# TASK BRIEF
Report each line below that carries the word "Definition".
• • • •
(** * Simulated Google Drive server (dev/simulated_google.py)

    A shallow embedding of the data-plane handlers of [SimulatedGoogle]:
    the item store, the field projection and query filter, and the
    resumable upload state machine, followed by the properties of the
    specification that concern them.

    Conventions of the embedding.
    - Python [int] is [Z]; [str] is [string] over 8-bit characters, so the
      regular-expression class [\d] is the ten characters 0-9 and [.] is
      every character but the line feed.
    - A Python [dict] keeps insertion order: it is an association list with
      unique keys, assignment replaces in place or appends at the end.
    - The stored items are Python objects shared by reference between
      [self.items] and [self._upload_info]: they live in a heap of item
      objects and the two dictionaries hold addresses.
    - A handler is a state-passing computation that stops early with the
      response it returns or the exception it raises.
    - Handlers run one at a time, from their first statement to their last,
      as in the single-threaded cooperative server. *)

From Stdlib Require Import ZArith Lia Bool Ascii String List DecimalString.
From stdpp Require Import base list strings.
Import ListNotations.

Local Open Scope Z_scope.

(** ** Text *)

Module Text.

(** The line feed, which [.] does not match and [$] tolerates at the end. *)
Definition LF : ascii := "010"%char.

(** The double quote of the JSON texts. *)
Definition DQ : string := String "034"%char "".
• • • •
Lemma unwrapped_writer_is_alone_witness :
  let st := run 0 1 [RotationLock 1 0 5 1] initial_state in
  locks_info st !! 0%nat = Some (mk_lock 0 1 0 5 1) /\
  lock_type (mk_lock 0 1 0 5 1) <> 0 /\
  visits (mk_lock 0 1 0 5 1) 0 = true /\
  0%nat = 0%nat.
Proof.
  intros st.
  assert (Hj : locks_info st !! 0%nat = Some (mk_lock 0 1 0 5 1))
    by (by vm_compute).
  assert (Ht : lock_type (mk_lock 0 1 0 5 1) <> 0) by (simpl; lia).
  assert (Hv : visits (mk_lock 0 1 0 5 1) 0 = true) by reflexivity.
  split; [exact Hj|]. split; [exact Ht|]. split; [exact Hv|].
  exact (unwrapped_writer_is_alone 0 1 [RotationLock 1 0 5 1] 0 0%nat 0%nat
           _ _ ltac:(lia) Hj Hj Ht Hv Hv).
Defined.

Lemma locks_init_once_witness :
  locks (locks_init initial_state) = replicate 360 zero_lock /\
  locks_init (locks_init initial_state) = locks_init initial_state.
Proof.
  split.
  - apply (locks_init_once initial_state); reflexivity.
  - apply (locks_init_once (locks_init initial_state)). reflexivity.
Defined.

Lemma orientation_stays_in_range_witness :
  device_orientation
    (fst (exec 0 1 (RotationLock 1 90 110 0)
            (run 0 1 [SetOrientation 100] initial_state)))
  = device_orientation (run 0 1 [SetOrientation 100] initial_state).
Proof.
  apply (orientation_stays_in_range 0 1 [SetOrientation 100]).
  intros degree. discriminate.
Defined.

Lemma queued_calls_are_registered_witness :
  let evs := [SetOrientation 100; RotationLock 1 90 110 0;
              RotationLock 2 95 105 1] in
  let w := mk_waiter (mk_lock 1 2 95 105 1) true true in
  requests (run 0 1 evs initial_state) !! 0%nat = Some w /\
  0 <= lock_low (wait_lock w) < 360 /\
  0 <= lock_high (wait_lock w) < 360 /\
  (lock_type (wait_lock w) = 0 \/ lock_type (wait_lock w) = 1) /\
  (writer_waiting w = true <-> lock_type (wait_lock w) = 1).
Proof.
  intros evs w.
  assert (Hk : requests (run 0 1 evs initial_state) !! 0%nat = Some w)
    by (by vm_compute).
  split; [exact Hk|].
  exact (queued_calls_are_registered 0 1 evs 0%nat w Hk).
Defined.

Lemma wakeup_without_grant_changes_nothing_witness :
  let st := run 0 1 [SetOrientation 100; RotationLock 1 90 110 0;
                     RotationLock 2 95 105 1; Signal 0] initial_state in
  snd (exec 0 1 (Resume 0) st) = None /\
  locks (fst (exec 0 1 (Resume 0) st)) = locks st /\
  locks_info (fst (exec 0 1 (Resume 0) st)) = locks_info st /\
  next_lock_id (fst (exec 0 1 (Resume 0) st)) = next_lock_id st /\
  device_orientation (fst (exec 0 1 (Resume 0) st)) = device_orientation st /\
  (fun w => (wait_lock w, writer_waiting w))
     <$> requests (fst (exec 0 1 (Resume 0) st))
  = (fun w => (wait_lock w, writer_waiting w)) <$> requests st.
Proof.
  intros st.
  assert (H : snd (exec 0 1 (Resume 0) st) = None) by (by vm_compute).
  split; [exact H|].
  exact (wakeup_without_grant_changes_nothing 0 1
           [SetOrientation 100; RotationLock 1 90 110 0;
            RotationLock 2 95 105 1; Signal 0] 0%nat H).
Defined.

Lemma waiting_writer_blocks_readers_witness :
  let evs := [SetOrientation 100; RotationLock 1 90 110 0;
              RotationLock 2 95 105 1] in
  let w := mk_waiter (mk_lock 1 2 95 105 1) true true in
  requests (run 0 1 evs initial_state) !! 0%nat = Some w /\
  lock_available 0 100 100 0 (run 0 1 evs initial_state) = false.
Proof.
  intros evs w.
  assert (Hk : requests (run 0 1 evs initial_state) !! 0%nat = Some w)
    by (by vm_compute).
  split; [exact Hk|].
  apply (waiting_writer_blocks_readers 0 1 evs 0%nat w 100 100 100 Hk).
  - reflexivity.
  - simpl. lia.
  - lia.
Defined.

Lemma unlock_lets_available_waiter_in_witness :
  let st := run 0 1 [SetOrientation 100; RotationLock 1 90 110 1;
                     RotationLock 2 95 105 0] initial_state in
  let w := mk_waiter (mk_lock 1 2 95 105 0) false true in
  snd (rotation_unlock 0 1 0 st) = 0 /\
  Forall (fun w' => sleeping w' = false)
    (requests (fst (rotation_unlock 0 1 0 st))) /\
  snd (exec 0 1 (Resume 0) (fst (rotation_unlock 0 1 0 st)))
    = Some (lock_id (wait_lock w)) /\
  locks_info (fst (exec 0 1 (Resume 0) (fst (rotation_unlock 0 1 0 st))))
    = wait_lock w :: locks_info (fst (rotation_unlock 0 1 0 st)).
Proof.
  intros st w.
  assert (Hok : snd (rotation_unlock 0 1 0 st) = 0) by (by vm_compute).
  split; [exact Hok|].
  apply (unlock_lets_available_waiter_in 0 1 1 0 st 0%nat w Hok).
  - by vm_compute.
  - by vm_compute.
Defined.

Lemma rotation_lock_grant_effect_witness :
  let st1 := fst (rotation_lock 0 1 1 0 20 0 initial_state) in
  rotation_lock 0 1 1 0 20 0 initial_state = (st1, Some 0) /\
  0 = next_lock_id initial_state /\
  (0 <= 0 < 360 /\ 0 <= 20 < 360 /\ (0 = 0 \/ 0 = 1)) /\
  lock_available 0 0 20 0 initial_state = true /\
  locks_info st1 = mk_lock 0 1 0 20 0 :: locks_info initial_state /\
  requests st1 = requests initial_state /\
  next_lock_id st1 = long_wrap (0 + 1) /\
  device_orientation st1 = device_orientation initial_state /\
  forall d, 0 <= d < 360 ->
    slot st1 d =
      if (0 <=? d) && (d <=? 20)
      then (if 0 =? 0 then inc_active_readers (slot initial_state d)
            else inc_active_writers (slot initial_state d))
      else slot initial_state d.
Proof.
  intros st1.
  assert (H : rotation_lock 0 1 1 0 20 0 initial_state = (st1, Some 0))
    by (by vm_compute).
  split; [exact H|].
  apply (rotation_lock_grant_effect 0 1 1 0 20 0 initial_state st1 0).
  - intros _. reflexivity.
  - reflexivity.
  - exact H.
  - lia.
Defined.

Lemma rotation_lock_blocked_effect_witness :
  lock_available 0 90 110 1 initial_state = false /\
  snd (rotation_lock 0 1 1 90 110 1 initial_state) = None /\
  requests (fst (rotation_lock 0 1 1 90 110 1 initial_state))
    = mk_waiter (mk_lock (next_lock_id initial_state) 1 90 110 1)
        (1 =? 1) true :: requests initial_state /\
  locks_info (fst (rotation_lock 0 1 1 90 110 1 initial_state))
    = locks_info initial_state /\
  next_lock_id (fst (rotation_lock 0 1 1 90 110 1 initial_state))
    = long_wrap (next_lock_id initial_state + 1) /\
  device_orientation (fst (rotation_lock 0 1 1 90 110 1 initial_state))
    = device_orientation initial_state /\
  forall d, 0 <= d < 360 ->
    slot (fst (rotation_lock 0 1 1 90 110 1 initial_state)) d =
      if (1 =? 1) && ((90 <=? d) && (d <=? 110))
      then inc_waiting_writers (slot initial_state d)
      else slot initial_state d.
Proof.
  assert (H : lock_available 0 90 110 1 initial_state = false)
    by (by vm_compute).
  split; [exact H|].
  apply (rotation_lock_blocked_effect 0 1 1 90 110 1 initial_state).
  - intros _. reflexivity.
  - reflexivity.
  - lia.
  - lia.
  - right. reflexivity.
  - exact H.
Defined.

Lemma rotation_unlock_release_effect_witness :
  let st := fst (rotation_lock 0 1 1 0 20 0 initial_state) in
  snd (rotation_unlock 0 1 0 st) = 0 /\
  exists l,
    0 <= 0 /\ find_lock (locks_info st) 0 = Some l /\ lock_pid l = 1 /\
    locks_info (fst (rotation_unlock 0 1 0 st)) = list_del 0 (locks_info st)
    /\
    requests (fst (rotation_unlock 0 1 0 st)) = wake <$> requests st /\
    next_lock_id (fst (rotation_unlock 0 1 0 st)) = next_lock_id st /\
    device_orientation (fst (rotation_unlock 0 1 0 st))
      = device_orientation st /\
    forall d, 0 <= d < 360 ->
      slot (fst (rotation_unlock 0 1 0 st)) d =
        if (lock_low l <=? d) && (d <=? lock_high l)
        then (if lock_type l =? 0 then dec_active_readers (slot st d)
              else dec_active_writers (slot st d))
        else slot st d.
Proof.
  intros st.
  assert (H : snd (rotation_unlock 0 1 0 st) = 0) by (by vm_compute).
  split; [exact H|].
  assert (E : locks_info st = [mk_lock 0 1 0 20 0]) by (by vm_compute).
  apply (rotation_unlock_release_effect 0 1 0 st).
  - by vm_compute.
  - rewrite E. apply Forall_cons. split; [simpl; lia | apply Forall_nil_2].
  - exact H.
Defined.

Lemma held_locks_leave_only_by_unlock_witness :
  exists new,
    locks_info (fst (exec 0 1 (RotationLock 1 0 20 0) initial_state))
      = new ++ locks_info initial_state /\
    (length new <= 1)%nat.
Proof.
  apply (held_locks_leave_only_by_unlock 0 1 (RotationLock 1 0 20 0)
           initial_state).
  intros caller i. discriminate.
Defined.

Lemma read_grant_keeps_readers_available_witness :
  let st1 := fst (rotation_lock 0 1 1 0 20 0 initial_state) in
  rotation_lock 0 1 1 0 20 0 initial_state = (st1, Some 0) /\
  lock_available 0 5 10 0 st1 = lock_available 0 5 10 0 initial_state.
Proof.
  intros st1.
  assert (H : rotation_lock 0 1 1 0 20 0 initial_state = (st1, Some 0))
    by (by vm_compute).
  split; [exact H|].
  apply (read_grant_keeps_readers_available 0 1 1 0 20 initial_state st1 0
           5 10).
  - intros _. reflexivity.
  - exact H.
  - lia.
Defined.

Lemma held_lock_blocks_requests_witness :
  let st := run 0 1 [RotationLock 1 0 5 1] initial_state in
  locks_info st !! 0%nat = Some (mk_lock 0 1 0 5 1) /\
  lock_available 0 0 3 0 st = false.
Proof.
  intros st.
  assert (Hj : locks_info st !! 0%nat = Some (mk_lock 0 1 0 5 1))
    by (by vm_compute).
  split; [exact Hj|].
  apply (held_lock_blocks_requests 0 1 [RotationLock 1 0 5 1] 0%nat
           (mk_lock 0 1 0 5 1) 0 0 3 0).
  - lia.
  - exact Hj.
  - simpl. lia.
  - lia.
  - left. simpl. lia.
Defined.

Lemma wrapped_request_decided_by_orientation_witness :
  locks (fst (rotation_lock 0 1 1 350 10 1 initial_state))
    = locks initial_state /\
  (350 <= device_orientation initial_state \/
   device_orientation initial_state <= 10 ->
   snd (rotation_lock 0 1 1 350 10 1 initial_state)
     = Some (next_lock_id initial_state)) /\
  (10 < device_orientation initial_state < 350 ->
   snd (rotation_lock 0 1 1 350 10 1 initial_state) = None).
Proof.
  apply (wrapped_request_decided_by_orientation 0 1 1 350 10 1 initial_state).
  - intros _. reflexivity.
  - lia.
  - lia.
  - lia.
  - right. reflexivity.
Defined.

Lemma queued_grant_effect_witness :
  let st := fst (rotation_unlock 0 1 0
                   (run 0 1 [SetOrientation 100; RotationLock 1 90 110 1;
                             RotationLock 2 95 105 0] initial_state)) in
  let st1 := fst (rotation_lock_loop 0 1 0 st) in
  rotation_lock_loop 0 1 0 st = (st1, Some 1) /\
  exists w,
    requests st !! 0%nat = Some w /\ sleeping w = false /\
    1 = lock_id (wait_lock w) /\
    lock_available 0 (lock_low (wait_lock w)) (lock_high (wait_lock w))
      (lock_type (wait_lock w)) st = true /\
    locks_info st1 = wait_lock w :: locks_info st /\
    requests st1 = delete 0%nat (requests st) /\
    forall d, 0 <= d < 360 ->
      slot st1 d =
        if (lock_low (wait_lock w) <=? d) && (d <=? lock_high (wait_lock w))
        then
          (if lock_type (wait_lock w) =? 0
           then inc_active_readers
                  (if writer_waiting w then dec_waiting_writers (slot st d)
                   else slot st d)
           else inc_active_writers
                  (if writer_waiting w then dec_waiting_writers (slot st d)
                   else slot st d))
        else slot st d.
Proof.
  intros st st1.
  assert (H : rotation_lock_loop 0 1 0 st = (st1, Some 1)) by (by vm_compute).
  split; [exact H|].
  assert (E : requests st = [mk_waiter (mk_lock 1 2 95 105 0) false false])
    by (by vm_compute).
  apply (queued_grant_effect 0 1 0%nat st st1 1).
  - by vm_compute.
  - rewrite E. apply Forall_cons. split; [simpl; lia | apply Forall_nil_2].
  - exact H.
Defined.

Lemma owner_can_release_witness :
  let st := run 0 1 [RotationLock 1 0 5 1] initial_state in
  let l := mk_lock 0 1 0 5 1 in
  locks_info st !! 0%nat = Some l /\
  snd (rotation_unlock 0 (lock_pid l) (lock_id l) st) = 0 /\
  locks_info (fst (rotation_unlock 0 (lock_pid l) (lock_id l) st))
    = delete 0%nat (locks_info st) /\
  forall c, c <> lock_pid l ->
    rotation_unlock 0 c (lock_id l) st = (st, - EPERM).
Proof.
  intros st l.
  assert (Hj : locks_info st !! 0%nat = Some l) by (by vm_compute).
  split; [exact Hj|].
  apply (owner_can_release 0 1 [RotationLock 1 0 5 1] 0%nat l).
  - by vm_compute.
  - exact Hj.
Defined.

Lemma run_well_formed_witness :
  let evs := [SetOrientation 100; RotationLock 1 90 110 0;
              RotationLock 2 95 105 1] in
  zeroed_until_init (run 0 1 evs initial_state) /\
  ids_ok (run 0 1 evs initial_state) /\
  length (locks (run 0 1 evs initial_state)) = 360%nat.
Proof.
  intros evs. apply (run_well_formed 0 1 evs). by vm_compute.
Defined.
• • • •
# TASK RESULT
Definition LF : ascii := "010"%char.
Definition DQ : string := String "034"%char "".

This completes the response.